Featuring: The Future

The second season of FUTURESTATES has been released, a film series featuring visions and stories of the “not-too-distant future.” Participants imagined narratives based on scenarios such as extreme climate change with environmental refugees, gated communities that regulate the genetic makeup of their offspring, and the proliferation of software that charts our likes and dislikes, “creeping into the human heart and soul.” J.P. Chan’s “Digital Antiquities” tells the tale of a man with a cryptic old device (a CD) that his mother left him and the woman who helps him retrieve its data. The story takes place in a time when all information is constantly uploaded to ‘the cloud,’ rendering nearly all of our present media obsolete. Interestingly, this time is fast approaching: the year is 2036. Chan writes:

My own experience with data loss made me think about how easy it is to lose digital memories and what it might mean for our culture — and ourselves — when that loss happens billions of times over. What memories will be preserved of our era, when the media itself is so fragile? Stone tablets survive millenia to tell us stories of civilizations that left few other traces. If the far-more-frail hard drive is the stone tablet of our times, we’re in big trouble.
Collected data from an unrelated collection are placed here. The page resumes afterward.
Lemma benign_CTRL_DIR : benign (sm_CTRL_DIR_Step : act W).
Proof. frame_machine @sm_CTRL_DIR_Step @sm_CTRL_DIR_transition. Qed.

Lemma same_send_aaa (s : st W) : same s (send_aaa s).2.
Proof.
  unfold send_aaa. destruct (aaaEapResp _); [|reflexivity].
  set (s1 := set_if _ s). assert (same s s1) as Hs by (by apply benign_set_if).
  destruct (aaaEapRespData _); [|done]. etransitivity; [exact Hs|]. by apply benign_call.
Qed.

Lemma same_changed_event addr (s : st W) : same s (sm_changed_event addr s).
Proof. unfold sm_changed_event. destruct (eapol_sm_sta_entry_alive _ _); [|done]. by apply benign_call. Qed.

Lemma same_eap_step (s : st W) :
  let r := eap_server_sm_step (world s) (sm s) in same s (mk_st r.1.1 r.1.2 (log s)).
Proof. intros r. split; [|done]. unfold summary; cbn [sm log]. subst r. by rewrite eap_step_private. Qed.

End benign_procedures.

(** ** The states of the first two machines *)

#[export] Instance private_part_eta : Eta private_part := λ p, mk_private
  (p_pae p) (p_be p) (p_status p) (p_mode p) (p_success p).
#[export] Instance summary_eta : Eta summary_t := λ v, mk_summary (priv v) (port v) (evidence v).

(** An update of the private part *)
Definition on_priv (f : private_part → private_part) (v : summary_t) : summary_t :=
  v <| priv := f (priv v) |>.

Section states.
Context {W : Type} `{EapolEnvOk W}.
Implicit Types s : st W.

Lemma upd_summary f g s :
  (∀ m, private_of (f m) = g (private_of m)) → summary (upd f s) = on_priv g (summary s).
Proof. intros Hf. unfold summary, on_priv, upd; cbn [sm log]. by rewrite Hf. Qed.

(** A state entry: perhaps a debug message, then the assignment *)
Lemma entry_split x c f g s :
  ∃ s1, SM_ENTRY_MA x c f g s = upd f s1 ∧
    (s1 = s ∨ s1 = note (Entering x) (upd (λ m, m <| changed := true |>) s)) ∧
    (g = false → s1 = note (Entering x) (upd (λ m, m <| changed := true |>) s)).
Proof.
  unfold SM_ENTRY_MA. exists (when (λ m, negb g || negb (c m))
    (upd (λ m, m <| changed := true |>) ;;; note (Entering x)) s). split; [done|].
  unfold when, ite. split; [destruct (_ || _); auto|]. by intros ->.
Qed.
In the future, virtually all of our lives will be recorded and presumably stored safely online somewhere. Recovering data from personal media like floppy disks, hard drives, optical discs, and memory chips will be an extinct business. But right now, we’re creating lots of digital memories on these media but only haphazardly preserving them. How will we feel about this in a few decades when much of it is gone?

You can watch “Digital Antiquities” here, and also check out FUTURESTATES’ Predict-o-Meter where you can weigh in on the future and see other users’ predictions.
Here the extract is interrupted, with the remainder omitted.